Nate Morris, nominado embajador de EE.UU. en Colombia, es familia de la excanciller Carolina Barco

Nate Morris, designado por Donald Trump como próximo embajador estadounidense en Colombia, tiene vínculos familiares con el país a través de su matrimonio con la hija de la excanciller Carolina Barco. Su suegro es Robert Mosbacher, empresario texano de una familia influyente en negocios y política estadounidense. Mientras tanto, la agenda política del país se agita por otros temas: rumores sobre una posible salida de Armando Benedetti del Gobierno, el matrimonio del hijo del presidente Petro realizado en instalaciones de la Policía, y la crisis en Cerrejón por bloqueos de comunidades wayuu que han forzado la suspensión de operaciones.
El nuevo embajador de Estados Unidos en Colombia tiene raíces más profundas en el país de lo que podría parecer a primera vista. Nate Morris, nominado por Donald Trump para ocupar este cargo diplomático, está casado con la hija de Carolina Barco, quien fue canciller de Colombia. El vínculo familiar se completa cuando se conoce que la excanciller contrajo matrimonio en segundas nupcias con Robert Mosbacher, empresario estadounidense que es el padre de la esposa de Morris.

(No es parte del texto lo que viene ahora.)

Definition build_pre_1_16_join_game_payload (v : ProtocolVersion) : ProtocolResult bytes :=
  write_u8 2 +>
  (if less_than v V1_9 then write_i8 1 else write_i32_be 1) +>
  (if less_than v V1_14 then write_u8 0 else Ok []) +>
  (if no_less_than v V1_15 then write_i64_be 0 else Ok []) +>
  (if no_less_than v V1_14 && less_than v V1_15 then write_var_int 1 else write_u8 1) +>
  write_string (str "default") +>
  (if no_less_than v V1_14 then write_var_int 2 else Ok []) +>
  (if no_less_than v V1_8 then write_bool false else Ok []) +>
  (if no_less_than v V1_15 then write_bool false else Ok []).

Definition build_1_16_to_1_20_1_join_game_payload (v : ProtocolVersion) : ProtocolResult bytes :=
  (if decide (751 ≤ v) then write_bool false else Ok []) +>
  write_u8 2 +> write_i8 (-1) +>
  write_var_int 1 +> write_string LIMBO_DIMENSION_NAME +>
  Ok (build_registry_codec v) +>
  (if decide (751 ≤ v ≤ 758) then Ok (build_dimension_codec v) else Ok []) +>
  write_string LIMBO_DIMENSION_NAME +>
  write_string LIMBO_DIMENSION_NAME +>
  write_i64_be 0 +> write_var_int 1 +> write_var_int 2 +>
  (if decide (757 ≤ v) then write_var_int 2 else Ok []) +>
  write_bool false +> write_bool true +> write_bool false +> write_bool false +>
  (if decide (759 ≤ v) then write_bool false else Ok []) +>
  (if decide (762 ≤ v) then write_var_int 0 else Ok []).

Definition build_limbo_join_game (v : ProtocolVersion) : ProtocolResult CJoinGame :=
  if less_than v V1_16 then
    raw_payload ← build_pre_1_16_join_game_payload v; Ok (CJoinGame_default 0 (Some raw_payload))
  else if less_than v V1_20_2 then
    raw_payload ← build_1_16_to_1_20_1_join_game_payload v; Ok (CJoinGame_default 0 (Some raw_payload))
  else
    Ok (mk_CJoinGame 0 false 2 (-1) 1 2 2 false true false [LIMBO_DIMENSION_NAME] LIMBO_DIMENSION_NAME 0 false false
          LIMBO_DIMENSION_ID 0 0 false None None None).

(** The y coordinate: 400.0 before 1.16, 64.0 since. *)
Definition limbo_player_position (v : ProtocolVersion) : CSynchronizePlayerPosition :=
  let y := if less_than v V1_16 then 0x4079000000000000 else 0x4050000000000000 in
  mk_CSynchronizePlayerPosition 0 y 0 0 0 0 0 0 0 0.

Definition container_set_content_packet_id (pvn : ProtocolVersion) : Z :=
  if decide (770 ≤ pvn) then 0x12
  else if decide (764 ≤ pvn ≤ 769) then 0x13
  else if decide (762 ≤ pvn ≤ 763) then 0x12
  else if decide (pvn = 761) then 0x11
  else if decide (pvn = 760) then 0x12
  else if decide (pvn = 759) then 0x13
  else if decide (755 ≤ pvn ≤ 758) then 0x14
  else if decide (751 ≤ pvn ≤ 754) then 0x13
  else if decide (735 ≤ pvn ≤ 750) then 0x14
  else 0x13.

(** A handler with the client's end only; [None] is a panic. *)
Section spawn.
Context `{CF : Cfb8, ZL : Zlib, UT : UuidText}.

Definition CM (A : Type) : Type := ClientBridge → option (result CoreError A) * ClientBridge.
#[global] Instance cm_ret : MRet CM := λ A a c, (Some (Ok a), c).
#[global] Instance cm_bind : MBind CM := λ A B f m c,
  match m c with
  | (Some (Ok a), c) => f a c
  | (Some (Err e), c) => (Some (Err e), c)
  | (None, c) => (None, c)
  end.
Definition cm_result {A} (r : result CoreError A) : CM A := λ c, (Some r, c).
Definition cm_protocol {A} (r : ProtocolResult A) : CM A := λ c,
  (Some (match r with Ok a => Ok a | Err e => Err (CProtocol e) end), c).
Definition cm_write (frame : PacketFrame) : CM () := λ c,
  let '(r, c) := cb_write_frame frame c in (Some r, c).

Context (v : ProtocolVersion) (registry : PacketRegistry).

Definition send_encoded (packet : ErasedPacket) : CM () :=
  frame ← cm_result (encode_packet registry packet v); cm_write frame.

Definition send_join_game : CM () :=
  join ← cm_protocol (build_limbo_join_game v); send_encoded (existT KCJoinGame join).
Definition send_spawn_position : CM () :=
  send_encoded (existT KCSetDefaultSpawnPosition (spawn_at_in LIMBO_DIMENSION_NAME 0 64 0 0)).
Definition send_player_position : CM () :=
  send_encoded (existT KCSynchronizePlayerPosition (limbo_player_position v)).
Definition send_chunk : CM () :=
  frame ← cm_protocol (build_chunk_data_frame 0 0 LIMBO_NUM_SECTIONS v); cm_write frame.

Definition send_limbo_respawn (dimension : DimensionInfo) : CM () := λ c,
  match for_switch dimension v with
  | None => (None, c)
  | Some respawn =>
    (packet_id ← cm_result (match get_packet_id registry KCRespawn Play Clientbound v with
                            | Some id => Ok id | None => Err (COther "no Respawn packet ID") end);
     payload ← cm_protocol (CRespawn_encode respawn v);
     cm_write (mk_frame packet_id payload)) c
  end.
(** ** A sample *)

Section sample.
Abbreviation waits := (assoc_map Z WaitingEntry).
Abbreviation SampleSystem := (WakeSystem (WM := waits) (SM := assoc_map rstring ServerEntry)).
Abbreviation sample_config := ServerWakeConfig_default.

(** Survival and creative, asleep. *)
Definition two_servers : ServerManagerService (SM := assoc_map rstring ServerEntry) :=
  service_new [(str "survival", SMLocal sample_manager); (str "creative", SMLocal sample_manager)].
Definition managed (id : rstring) : option bool := Some true.
Definition wake_start : SampleSystem := Build_WakeSystem two_servers dm_new [] [] [] [].

(** Two players want survival, one creative; the second finds survival on its way. *)
Definition morning : list (Z * wake_event) :=
  [(0, WEnter 7 1 (InitialConnection (str "survival"))); (5, WStart 7); (10, WProvider 7 (Ok ())); (11, WInsert 7);
   (20, WEnter 8 3 (InitialConnection (str "survival"))); (25, WInsert 8);
   (30, WEnter 9 1 (InitialConnection (str "creative"))); (32, WStart 9);
   (40, WProvider 9 (Ok ())); (45, WInsert 9); (50, WTick 7 1 (str "survival")); (60, WChange (str "survival") Online)].

Lemma waiting_players_released_witness :
  let y := wake_run sample_config managed wake_start morning in
  let y' := wake_run sample_config managed y (replicate 3 (61, WCallback 2)) in
  players_waiting_for (str "survival") (wy_waiting y) = [7; 8] ∧
  players_waiting_for (str "survival") (wy_waiting y') = [] ∧
  players_waiting_for (str "creative") (wy_waiting y') = [9] ∧
  (∃ new, wy_requests y' = wy_requests y ++ new ∧ (7, 1, OpCompleteScoped 1 HAccept) ∈ new ∧
     (8, 3, OpCompleteScoped 3 HAccept) ∈ new).
Proof.
  intros y y'. destruct (waiting_players_released (WM := waits) (SM := assoc_map rstring ServerEntry) sample_config managed
    two_servers morning) as (_&_&Hon).
  { vm_compute. split_and!; try exact I. intros d Hd. inversion Hd. }
  destruct (Hon 61 2%nat (str "survival") eq_refl) as (_&new&Hnew&Hin).
  split_and!; [by vm_compute..|]. exists new. split_and!; [exact Hnew| |].
  - apply Hin. eexists. split_and!; [vm_compute; reflexivity|by vm_compute|by vm_compute|]. right. left.
  - apply Hin. eexists. split_and!; [vm_compute; reflexivity|by vm_compute|by vm_compute|]. right. left.
Defined.

(** ** Limits *)

(** When the server is online before the provider has answered the request to start it, the
    player is written down too late, and waits for a server that is up. So does a player
    that reads that the server is starting just before it is online. *)
Theorem early_server_missed :
  let y := wake_run sample_config managed wake_start
    [(0, WEnter 7 1 (InitialConnection (str "survival"))); (1, WStart 7); (5, WEnter 8 3 (InitialConnection (str "survival")));
     (10, WChange (str "survival") Online); (11, WCallback 1); (20, WProvider 7 (Ok ())); (21, WInsert 7); (22, WInsert 8)] in
  get_state (wy_service y) (str "survival") = Some Online ∧
  players_waiting_for (str "survival") (wy_waiting y) = [8; 7] ∧
  wy_callbacks y !! 1%nat = Some (Answering (str "survival") (ready_ops sample_config (str "survival")) []) ∧
  (∀ p hold r, (p, hold, OpCompleteScoped hold r) ∉ wy_requests y).
Proof.
  split_and!; [by vm_compute|vm_compute; reflexivity|vm_compute; reflexivity|]. intros p hold r. vm_compute. intros Hin.
  repeat (apply elem_of_cons in Hin as [Hin|Hin]; [done|]). by apply not_elem_of_nil in Hin.
Qed.

(** A player who enters while the server stops is held, but once it has stopped nothing starts
    it again. *)
Theorem stopped_server_not_started :
  let y := wake_run sample_config managed wake_start
    [(0, WChange (str "survival") Stopping); (10, WEnter 7 1 (InitialConnection (str "survival"))); (11, WInsert 7);
     (20, WChange (str "survival") Sleeping); (21, WCallback 0); (22, WCallback 1)] in
  get_state (wy_service y) (str "survival") = Some Sleeping ∧ wy_pending y = [] ∧
  players_waiting_for (str "survival") (wy_waiting y) = [7].
Proof. by vm_compute. Qed.

(** A server whose state is not known is shown as offline, cannot be started, and the player
    is told that it failed to start. *)
Theorem unknown_state_kicks :
  wy_answers (wake_run sample_config managed wake_start
    [(0, WChange (str "survival") Unknown); (10, WEnter 7 1 (InitialConnection (str "survival"))); (11, WStart 7)]) =
  [(7, failed_kick sample_config)].
Proof. by vm_compute. Qed.
End sample.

Mosbacher pertenece a una de las dinastías empresariales y políticas más relevantes de Texas. Su padre fue secretario de Comercio durante la administración de George Bush padre, mientras que su tío Emil ocupó el cargo de jefe de protocolo en tiempos de Richard Nixon. El propio Mosbacher ha sido candidato al Senado de Estados Unidos y a la Alcaldía de Houston. Actualmente dirige Mosbacher Energy Company, una compañía dedicada a la exploración y producción de petróleo y gas. Barco y Mosbacher se conocieron hace varios años en Washington y celebraron su matrimonio en la más estricta intimidad, rodeados únicamente de su círculo familiar más cercano.
Este nombramiento llega en un momento en que la política colombiana navega por aguas revueltas. Mientras tanto, en el Gobierno nacional, circulan especulaciones sobre una posible salida de Armando Benedetti, aunque fuentes cercanas sugieren que su permanencia dependerá de la decisión del presidente Gustavo Petro. Desde sectores del Pacto Histórico, incluso, resuenan consignas pidiendo "liberen a la bestia", haciendo referencia a su posible regreso a la política activa.

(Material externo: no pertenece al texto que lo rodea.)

(* ===== verification/Auth.v ===== *)
(** * Auth: logging a player in

    Models [auth/mojang.rs], [auth/game_profile.rs], [handler/intercepted/auth.rs] and
    [ClientBridge::disconnect].  RSA, SHA-1 and the session server are parameters of the
    model, as are the random bytes; the messages of their errors are left out.  The
    listeners of an event are the list the event bus holds for it. *)
From S2P Require Import Prelude Wire Utf8 VarInt Codec Frame Version Packet LoginPackets PlayPackets Nbt Json.
From S2P Require Import Component Registry DefaultRegistry Bridge Config Router Middleware ServerManager Forwarding.
From S2P Require Import Backend EventBus Filters ProxyCommands Session LimboWorld Transport Switch Limbo.

(** ** The server hash *)

(** The digits of a number in base 16, at most [fuel] of them. *)
Definition lower_hex (d : Z) : Z := if decide (d < 10) then 48 + d else 87 + d.
Fixpoint radix_digits (fuel : nat) (n : Z) (acc : rstring) : rstring :=
  match fuel with
  | O => acc
  | S fuel =>
    let acc := lower_hex (n mod 16) :: acc in
    if decide (n / 16 = 0) then acc else radix_digits fuel (n / 16) acc
  end.

(** [BigInt::to_str_radix(16)]: [fuel] digits are enough below [16 ^ fuel]. *)
Definition to_str_radix_16 (fuel : nat) (n : Z) : rstring :=
  if decide (n < 0) then 45 :: radix_digits fuel (- n) [] else radix_digits fuel n [].

(** [BigInt::from_signed_bytes_be]. *)
Definition from_signed_bytes_be (bs : bytes) : Z :=
  match bs with [] => 0 | _ => wrap_s (8 * zlen bs) (from_be_bytes bs) end.

Definition minecraft_server_hash (sha1 : bytes → bytes) (server_id : rstring) (shared_secret public_key_der : bytes)
    : rstring :=
  let digest := sha1 (as_bytes server_id ++ shared_secret ++ public_key_der) in
  to_str_radix_16 (2 * length digest) (from_signed_bytes_be digest).

(** ** Telling the client why it is disconnected *)

(** The escapes of [serde_json]. *)
Definition serde_escape_char (c : Z) : rstring :=
  if decide (c = 8) then [92; 98] else if decide (c = 12) then [92; 102] else escape_char c.
(** [json!({"text": reason}).to_string()]. *)
Definition text_json (reason : rstring) : rstring :=
  str "{" ++ json_member "text" (quoted (reason ≫= serde_escape_char)) ++ str "}".
(* ===== verification/LoginPlugin.v ===== *)
(** * LoginPlugin: the limbo handler that asks for a password

    [handler.rs], [config.rs], [util.rs], [lib.rs] and [commands/] of
    [infrarust-plugin-auth].  The handler is a [LimboHandler] of [Limbo]: its callbacks are
    scripts over the plugin's state [AuthWorld].  No callback looks at the answer to what it
    asks of the session, so each is the list of its requests, in order, and the state after
    it; [script_of] makes the script.  What a callback spawns is put on the list of tasks,
    which run later.  The commands of players and of administrators give the messages they
    send, each with its player.

    The players known to the proxy, the time and the salt the next hash draws are part of the
    state; the environment changes them between the callbacks. *)
From stdpp Require Import gmap.
From S2P Require Import Prelude Wire Utf8 VarInt Codec Frame Version Packet LoginPackets PlayPackets Nbt Json Component.
From S2P Require Import Registry DefaultRegistry Bridge Config Router Middleware ServerManager Forwarding Transport Address.
From S2P Require Import Backend EventBus Filters ProxyCommands Session LimboWorld Switch Limbo Auth Accounts Premium.
(** Source to pipe.  A source that is not at its end gives at least one byte. *)
Definition splice_drain (r : kernel_result) (s : Splice) : Splice :=
  match r with
  | WouldBlock => s
  | KernelError e => splice_finish false (Err e) s
  | Kernel n =>
    let moved := take (n `min` SPLICE_LEN) (spl_src s) in
    if decide (spl_src s = []) then splice_finish true (Ok (spl_total s)) s
    else if decide (n = 0)%nat then s
    else
      mk_Splice (drop (n `min` SPLICE_LEN) (spl_src s)) (spl_pipe s ++ moved) (spl_dst s)
        (Pumping (length moved) 0) (spl_total s) (spl_shut s) None
  end.

(** Pipe to destination. *)
Definition splice_pump (drained pumped : nat) (r : kernel_result) (s : Splice) : Splice :=
  match r with
  | WouldBlock => s
  | KernelError e => splice_finish false (Err e) s
  | Kernel n =>
    if decide (n = 0)%nat then splice_finish false (Err (OtherIo "WriteZero")) s
    else
      let k := (n `min` (drained - pumped))%nat in
      let pumped := (pumped + length (take k (spl_pipe s)))%nat in
      let pipe := drop k (spl_pipe s) in
      let dst := spl_dst s ++ take k (spl_pipe s) in
      if decide (pumped < drained)%nat
      then mk_Splice (spl_src s) pipe dst (Pumping drained pumped) (spl_total s) (spl_shut s) None
      else mk_Splice (spl_src s) pipe dst Draining (spl_total s + Z.of_nat pumped) (spl_shut s) None
  end.

Definition splice_step (s : Splice) (ev : splice_event) : Splice :=
  match spl_end s with
  | Some _ => s
  | None =>
    match spl_phase s, ev with
    | _, Cancelled => splice_finish false (Ok (spl_total s)) s
    | Draining, Readable r => splice_drain r s
    | Pumping drained pumped, Writable r => splice_pump drained pumped r s
    | _, _ => s
    end
  end.

(** ** Both directions *)

Inductive ForwardEndReason := ClientClosed | BackendClosed | FwdShutdown | FwdError (e : IoErrorKind).
Record ForwardResult := mk_ForwardResult {
  fr_client_to_backend : Z;
  fr_backend_to_client : Z;
  fr_reason : ForwardEndReason }.

Inductive side := C2b | B2c.
Inductive forward_event := OnC2b (ev : copy_event) | OnB2c (ev : copy_event) | Shutdown.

La agenda política también ha sido marcada por el matrimonio del hijo del presidente Petro, que se realizó en las instalaciones de la Escuela Cespo, el centro de formación de la Policía Nacional. La ceremonia se llevó a cabo en una capilla del complejo, mientras que la celebración se desarrolló en una cabaña junto al lago. Según reportes, la institución policial habría subsidiado el evento sin cobrar los alquileres ni la decoración, y habría proporcionado almuerzo para 150 invitados y la orquesta de la Policía para animar la celebración. El costo estimado del evento oscila entre 50 y 100 millones de pesos, lo que ha generado inconformidad entre algunos oficiales de la institución.

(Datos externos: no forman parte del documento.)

(** [Arc::new]. *)
Definition allocate (s : PlayerSession) (r : Players) : nat * Players :=
  (length (pr_store r), mk_Players (pr_store r ++ [s]) (pr_sessions r) (pr_id_index r)).

(** Gives the uuid; a pointer has a session. *)
Definition register_session (p : nat) (r : Players) : option (Z * Players) :=
  session ← pr_store r !! p;
  let uuid := gp_uuid (ps_profile session) in
  let index := dm_insert (ps_player_id session) uuid (pr_id_index r) in
  let previous := dm_get (pr_sessions r) uuid in
  let r := mk_Players (pr_store r) (dm_insert uuid p (pr_sessions r)) index in
  match previous with
  | None => Some (uuid, r)
  | Some q =>
    old ← pr_store r !! q;
    let r := if decide (ps_player_id old = ps_player_id session) then r
             else mk_Players (pr_store r) (pr_sessions r) (dm_remove (ps_player_id old) (pr_id_index r)) in
    Some (uuid, on_session q set_disconnected (on_session q cancel r))
  end.

Definition unregister_session (uuid : Z) (r : Players) : option nat * Players :=
  match dm_get (pr_sessions r) uuid with
  | None => (None, r)
  | Some p =>
    let index := match pr_store r !! p with
                 | Some session => dm_remove (ps_player_id session) (pr_id_index r)
                 | None => pr_id_index r
                 end in
    (Some p, on_session p set_disconnected (mk_Players (pr_store r) (dm_remove uuid (pr_sessions r)) index))
  end.

Definition get_session (r : Players) (uuid : Z) : option nat := dm_get (pr_sessions r) uuid.
Definition find_by_id (r : Players) (id : Z) : option nat := uuid ← dm_get (pr_id_index r) id; get_session r uuid.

En el sector minero, meanwhile, persiste una crisis que ha obligado a decisiones drásticas. Cerrejón ha enfrentado aproximadamente 80 bloqueos a lo largo de este año, perpetrados principalmente por comunidades wayuu que demandan atención a sus reivindicaciones. Uno de estos bloqueos, iniciado el 23 de mayo, continúa vigente e impide el suministro de combustible y otros bienes esenciales para la operación, así como el transporte de carbón hacia el puerto. Como consecuencia, la minera ha anunciado la suspensión de sus operaciones mineras, ferroviarias y portuarias a partir de hoy, lo que afectará la mayoría de los contratos laborales, exceptuando aquellos necesarios para el cuidado y mantenimiento.
Cerrejón ha calificado esta situación como un evento de fuerza mayor y ha hecho un nuevo llamado al diálogo constructivo para poner fin a los bloqueos, argumentando que estos generan impactos severos en el empleo y el desarrollo regional de la zona.